Costa Rica was named in that way by Christopher Columbus. After the Spaniards arrived other settlers, including Germans, Poles, Italians and French. Later people from Jamaica and other Caribbean islands landed.
At present, many citizens of other Latin countries choose this country to escape the reality of their places of origin. All this results in a great ethnic, cultural, and linguistic diversity.
Costa Rica generates more than 99% of its electricity using renewable energy
One of the most important facts about Costa Rica is that the country generates the majority of its energy using 5 renewable sources: hydroelectric, wind, geothermal, biomass, and solar energy.
There are a thousand ways to call the rain
Just as the Eskimos have different words to differentiate between 30 shades of white, in Costa Rica the rain is called in many ways. It is a very rainy country, so it has the largest rivers in the world behind those of New Zealand. When it rains very little, it is called cat hair or garúa. On the other hand, when the rain is intense, it is called baldazo, rain or temporary. Another way to call rain, especially in the Caribbean, is wadding (from English water).
It is categorized as one of the happiest countries in the world
It should not be surprising all that this little Central American jewel has to offer. Do you find it hard to believe it? Come and see it by yourself; We promise you will not be disappointed!
Volcanoes are protagonists of several curiosities of Costa Rica
There are around 200 volcanic formations in the country, half active. The most famous volcano is the Arenal, it is also one of the most active in the world. Luckily, since 1968 there is no dangerous eruption. Still, with so many volcanoes, the land in Costa Rica is alive: the Vulcanological and Seismological Observatory of Costa Rica records several tremors every day
Take into account the Tica hour
We are not referring to any advance of the hour! The safest thing is that if you stay with a tico at an hour, come a little later. This delay is part of the culture of the country and is known as the hour.
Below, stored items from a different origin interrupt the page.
(* ===== verification/PendingTheorems.v ===== *)
(** * The envelopes that wait

    The invariant of [PendingEnvelopes] and that every operation keeps it: an
    envelope that is being fetched waits in a tracker of an item it names, no
    envelope waits for a transaction set that is there, and what is handed to
    SCP is complete. *)
From stdpp Require Import base tactics list numbers gmap.
From Stdlib Require Import ZArith Lia Bool.
From S2P Require Import Prelude Containers LedgerEntries QuorumSet Statement SlotState.
From S2P Require Import HerderValues QuorumTracker RandomEvictionCache Fetching PendingEnvelopes.
From S2P Require Import PendingItems.

Open Scope Z_scope.
Open Scope kin_scope.

Notation known_q s := (mKnownQSets (known s)).
Notation known_t s := (mKnownTxSets (known s)).

(** ** Who waits where *)

Definition waiting (s : PendingEnvelopes) (kind : FetchKind) (h : Hash)
    : option (list (Hash * SCPEnvelope)) :=
  mWaitingEnvelopes <$> mTrackers (fetcher kind s) !! h.

Definition waits (s : PendingEnvelopes) (kind : FetchKind) (h : Hash) (env : SCPEnvelope) : Prop :=
  exists ws, waiting s kind h = Some ws /\ env ∈ map snd ws.

Definition discarded_of (s : PendingEnvelopes) (slot : Z) : list SCPEnvelope := (lists s slot).1.1.1.
Definition processed_of (s : PendingEnvelopes) (slot : Z) : list SCPEnvelope := (lists s slot).1.1.2.
Definition fetching_of (s : PendingEnvelopes) (slot : Z) : list SCPEnvelope := (lists s slot).1.2.

(** A running function holds the transaction set at this pointer. *)
Definition pinned (s : PendingEnvelopes) (p : TxSetPtr) : Prop :=
  exists q, TRef q ∈ stack (outside s) /\ ts_ptr q = ts_ptr p.

(** The item is known and will stay so. *)
Definition here (s : PendingEnvelopes) (kind : FetchKind) (h : Hash) : Prop :=
  match kind with
  | FetchQSet => is_Some (known_q s !! h)
  | FetchTxSet => exists p, known_t s !! h = Some p /\ pinned s p
  end.

Definition missing (s : PendingEnvelopes) (kind : FetchKind) (h : Hash) : Prop :=
  match kind with
  | FetchQSet => known_q s !! h = None
  | FetchTxSet => lock_txset s h = None
  end.

(** How often an envelope has been handed over, or is about to be. *)
Definition handed (s : PendingEnvelopes) (env : SCPEnvelope) : list SCPEnvelope :=
  List.filter (fun e => bool_decide (e = env))
    (map w_envelope (delivered (outside s) ++ ready_of s (slot_of env))).

(** Sets of envelopes. *)

Lemma elem_env_insert (env e : SCPEnvelope) (l : list SCPEnvelope) :
  e ∈ env_insert env l <-> e = env \/ e ∈ l.
Proof.
  unfold env_insert, env_in. case_bool_decide as H.
  - split; [by right|]. by intros [->|?].
  - rewrite elem_of_app, list_elem_of_singleton. tauto.
Qed.

Lemma elem_env_erase (env e : SCPEnvelope) (l : list SCPEnvelope) :
  e ∈ env_erase env l <-> e <> env /\ e ∈ l.
Proof.
  unfold env_erase. rewrite !list_elem_of_In, filter_In, negb_true_iff, bool_decide_eq_false.
  tauto.
Qed.

Lemma forallb_missing {A} (f : A -> bool) (l : list A) :
  forallb f l = false -> exists a, a ∈ l /\ f a = false.
Proof.
  induction l as [|a l IH]; cbn; [done|]. destruct (f a) eqn:E; [|intros _; exists a; set_solver].
  intros (b & Hb & Hf)%IH. exists b. set_solver.
Qed.

Section pending.
Context (cfg : PendingConfig) (hs : Hashes) (Hcfg : config_ok cfg hs) (world : nat -> World).

(** An envelope the rest of the program always accepts, and whose slot is
    remembered. *)
Context (welcome : SCPEnvelope -> Prop).

Definition names (kind : FetchKind) (env : SCPEnvelope) (h : Hash) : Prop :=
  match kind with
  | FetchQSet => qset_hash env = h
  | FetchTxSet => exists l, getTxSetHashes cfg env = Some l /\ h ∈ l
  end.

(** [x]: a transaction set that has arrived, and that envelopes may still wait
    for. *)
Record fetch_ok (x : option Hash) (s : PendingEnvelopes) : Prop := {
  fo_names : forall kind h env, waits s kind h env -> names kind env h;
  fo_gone : forall h env, waits s FetchTxSet h env -> x <> Some h -> lock_txset s h = None;
}.

Record slots_ok (s : PendingEnvelopes) : Prop := {
  so_fetching : forall slot env, env ∈ fetching_of s slot ->
    slot_of env = slot /\ is_Some (getTxSetHashes cfg env) /\
    env ∉ discarded_of s slot /\ env ∉ processed_of s slot;
  so_ready : forall slot w, w ∈ ready_of s slot -> slot_of (w_envelope w) = slot /\ complete cfg hs w;
  so_delivered : Forall (complete cfg hs) (delivered (outside s));
  so_posted : forall env kind slot, welcome env -> (kind, slot) ∈ posted (outside s) ->
    slot <= slot_of env;
  so_qset : forall slot w, w ∈ ready_of s slot ->
    is_Some (known_q s !! qset_hash (w_envelope w));
}.
(* ===== verification/PendingEvents.v ===== *)
(** * Envelopes and items as they arrive

    The arrival of quorum sets and transaction sets, the other events, and what
    a node guarantees of the envelopes it receives. *)
From stdpp Require Import base tactics list numbers gmap.
From Stdlib Require Import ZArith Lia Bool.
From S2P Require Import Prelude Containers LedgerEntries QuorumSet Statement SlotState.
From S2P Require Import HerderValues QuorumTracker RandomEvictionCache Fetching PendingEnvelopes.
From S2P Require Import PendingItems PendingTheorems.

Open Scope Z_scope.
Open Scope kin_scope.

Section arrivals.
Context (cfg : PendingConfig) (hs : Hashes) (Hcfg : config_ok cfg hs) (world : nat -> World).
Context (welcome : SCPEnvelope -> Prop) (Hworld : world_ok cfg world welcome).

#[local] Notation inv := (PendingTheorems.inv cfg hs welcome).
#[local] Notation calm := (PendingTheorems.calm welcome).
#[local] Notation keeps := (PendingTheorems.keeps welcome).

(** What holds across an arrival. *)
Record settled (s s' : PendingEnvelopes) : Prop := {
  se_stack : stack (outside s') = stack (outside s);
  se_here : forall kind h, here s kind h -> here s' kind h;
  se_ptr : nextPtr (outside s) <= nextPtr (outside s');
  se_keeps : keeps s s';
}.

Lemma settled_refl (s : PendingEnvelopes) : settled s s.
Proof. split; try done. by apply keeps_lists. Qed.

Lemma settled_trans (s1 s2 s3 : PendingEnvelopes) : settled s1 s2 -> settled s2 s3 -> settled s1 s3.
Proof.
  intros H1 H2. split.
  - by rewrite (se_stack _ _ H2), (se_stack _ _ H1).
  - intros kind h Hh. by apply H2, H1.
  - etrans; [apply H1|apply H2].
  - intros env He Ht. by apply (se_keeps _ _ H2), (se_keeps _ _ H1).
Qed.

Lemma calm_settled (s s' : PendingEnvelopes) : calm s s' -> settled s s'.
Proof.
  intros Hc. split; [apply Hc| |apply Hc|apply Hc]. intros kind h Hh.
  by eapply here_calm.
Qed.

(** Run to the invariant, across arrivals. *)
Definition swp {A} (m : PE A) (Q : A -> PendingEnvelopes -> Prop) (s : PendingEnvelopes) : Prop :=
  wp never m (fun a s' => settled s s' /\ Q a s') s.

Lemma swp_ret {A} (a : A) (Q : A -> PendingEnvelopes -> Prop) (s : PendingEnvelopes) :
  Q a s -> swp (ret a) Q s.
Proof. intros HQ. apply wp_ret. split; [apply settled_refl|done]. Qed.

Lemma swp_bind {A B} (m : PE A) (f : A -> PE B) (P : A -> PendingEnvelopes -> Prop)
    (Q : B -> PendingEnvelopes -> Prop) (s : PendingEnvelopes) :
  swp m P s -> (forall a s', settled s s' -> P a s' -> swp (f a) Q s') -> swp (bind m f) Q s.
Proof.
  intros Hm Hf. apply wp_bind. eapply wp_mono; [exact Hm|]. intros a s' (Hc & HP).
  eapply wp_mono; [exact (Hf a s' Hc HP)|]. intros c s'' (Hc' & HQ).
  split; [by eapply settled_trans|done].
Qed.

Lemma swp_mono {A} (m : PE A) (P Q : A -> PendingEnvelopes -> Prop) (s : PendingEnvelopes) :
  swp m P s -> (forall a s', settled s s' -> P a s' -> Q a s') -> swp m Q s.
Proof. intros Hm HQ. eapply wp_mono; [exact Hm|]. intros a s' [Hc HP]. auto. Qed.

Lemma swp_calm {A} (m : PE A) (P : A -> PendingEnvelopes -> Prop) (s : PendingEnvelopes) :
  cwp welcome m P s -> swp m P s.
Proof. intros Hm. eapply wp_mono; [exact Hm|]. intros a s' [Hc HP]. split; [by apply calm_settled|done]. Qed.

(** A step that changes one tracker. *)
Lemma change_settled (kind : FetchKind) (h : Hash) (ws : list (Hash * SCPEnvelope))
    (s s' : PendingEnvelopes) : tracker_change kind h ws s s' -> settled s s'.
Proof.
  intros Hc. split.
  - apply Hc.
  - intros kind' h'. destruct kind'; cbn; rewrite (tc_known _ _ _ _ _ Hc); [|done].
    unfold pinned. by rewrite (tc_stack _ _ _ _ _ Hc).
  - by rewrite (tc_ptr _ _ _ _ _ Hc).
  - apply keeps_lists. intros slot. by eapply change_lists.
Qed.

(** ** The loop of [recv] *)

Lemma waiting_tracker (s : PendingEnvelopes) (kind : FetchKind) (h : Hash)
    (ws : list (Hash * SCPEnvelope)) :
  waiting s kind h = Some ws ->
  exists t, mTrackers (fetcher kind s) !! h = Some t /\ mWaitingEnvelopes t = ws.
Proof.
  unfold waiting. destruct (mTrackers (fetcher kind s) !! h) as [t|]; cbn; [|done].
  intros [= <-]. by exists t.
Qed.

(** The loop hands every waiting envelope to the herder: none of them comes to
    wait for the item again, because the item is here. *)
Lemma swp_recv_loop (fuel : nat) (kind : FetchKind) (h : Hash) (x : option Hash)
    (ws : list (Hash * SCPEnvelope)) (s : PendingEnvelopes) :
  inv x None None s -> (kind = FetchTxSet -> x = Some h \/ ws = []) -> waiting s kind h = Some ws ->
  here s kind h \/ ws = [] -> (length ws <= fuel)%nat ->
  swp (recv_loop cfg world fuel kind h)
    (fun _ s' => inv x None None s' /\ waiting s' kind h = Some []) s.
Proof.
  revert ws s. induction fuel as [|fuel IH]; intros ws s Hi Hx Hw Hh Hl;
    destruct (waiting_tracker _ _ _ _ Hw) as (t & Ht & Hws); cbn [recv_loop];
    unfold swp, wp, bind at 1, get at 1; rewrite Ht; cbn [deref];
    unfold bind at 1, ret at 1; unfold tracker_pop; rewrite Hws;
    destruct ws as [|[b env] ws _] using rev_ind; try (apply swp_ret; by split).
  - rewrite length_app in Hl. cbn in Hl. lia.
  - rewrite last_snoc, removelast_last. cbn [snd].
    assert (x = Some h \/ kind = FetchQSet) as Hx'.
    { destruct kind; [left|by right]. destruct (Hx eq_refl) as [|E]; [done|].
      by apply (f_equal length) in E; rewrite length_app in E; cbn in E; lia. }
    assert (here s kind h) as Hhere.
    { destruct Hh as [|E]; [done|]. by apply (f_equal length) in E; rewrite length_app in E; cbn in E; lia. }
    set (t' := with_waiting ws t). set (s1 := with_fetcher kind (with_tracker h t' (fetcher kind s)) s).
    assert (tracker_change kind h ws s s1) as Hch by (apply (change_with_tracker kind h t'); by destruct kind).
    assert (inv x (Some env) None s1) as Hi1.
    { eapply inv_change; [exact Hi|exact Hch| | |].
      - intros e He. apply (fo_names _ _ _ (in_fetch _ _ _ _ _ _ _ Hi)). eexists. split; [exact Hw|].
        rewrite map_app, elem_of_app. by left.
      - intros -> _ Hne. destruct Hx'; [done|done].
      - intros e He Hy _. left. split; [done|]. intros (ws' & Hw' & Hin). rewrite Hw in Hw'.
        injection Hw' as <-. rewrite map_app, elem_of_app in Hin.
        destruct Hin as [?|Hin%list_elem_of_singleton]; [done|]. cbn in Hin. congruence. }
    change (swp (modify (with_fetcher kind (with_tracker h t' (fetcher kind s))) ;;!
      herder_recvSCPEnvelope cfg world env ;;! recv_loop cfg world fuel kind h)
      (fun _ s' => inv x None None s' /\ waiting s' kind h = Some []) s).
    apply (swp_bind _ _ (fun _ s' => s' = s1)).
    { unfold swp, wp. cbn. split; [by eapply change_settled|done]. }
    intros [] s1' Hse1 ->.
    apply (swp_bind _ _ (fun _ s' => inv x None None s' /\ waiting s' kind h = Some ws)).
    { pose proof (cwp_herder_recv _ _ Hcfg _ _ Hworld env x s1 Hi1) as Hr.
      eapply wp_mono; [exact Hr|]. intros st s2 (Hc2 & Hi2 & _). split; [by apply calm_settled|].
      split; [done|]. rewrite (ca_here _ _ _ Hc2); [apply Hch|]. by apply Hse1. }
    intros _ s2 Hse2 [Hi2 Hw2]. apply (IH ws); try done.
    + intros ->. destruct Hx' as [|]; [by left|done].
    + left. by apply Hse2, Hse1.
    + rewrite length_app in Hl. cbn in Hl. lia.
Qed.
The largest lake in the country is artificial!
One of the most unusual curiosities in Costa Rica: Lake Arenal is the largest in the country and it is artificial! It is at the foot of the Arenal Volcano and is a great recreational water sports center.
Cold pipe is the remedy for all evils
There is nothing more appetizing than laying on a Costa Rican beach with a cold pipe in your hand. Pipe is called young green coconut, which has a very rich water inside. This liquid is very nutritious thanks to potassium and the large amount of antioxidants it contains. It also has isotonic properties and is ideal to avoid dehydration. Because of all this, during the Second World War, coconut water was used as a substitute for plasma for emergency blood transfusions.
The most remote part of Costa Rica is one of the most famous worldwide!
Have you heard of Isla del Coco? It is a Pacific island 600 kilometers from the mainland. It is totally uninhabited despite being large enough (12 × 5 kilometers). Maybe saying it like that does not sound like anything. But, what if we tell you that there was filmed the start of the movie Jurassic Park? Millions of people have virtually visited Isla del Coco without knowing it, one of the most artistic curiosities in Costa Rica.
It is not enough to know Spanish to understand everything in Costa Rica
Another of the curiosities of Costa Rica is the amount of words they use. The street slang is called “pachuco” and the truth is that it seems a language totally different from Spanish. “Bretear” means to work; “mae” is equivalent to the “tío” in Spain, or “tuanis” is used when something is cool. Other words that seemed curious to us was to call the gas station “pump” or “prey” to a traffic jam.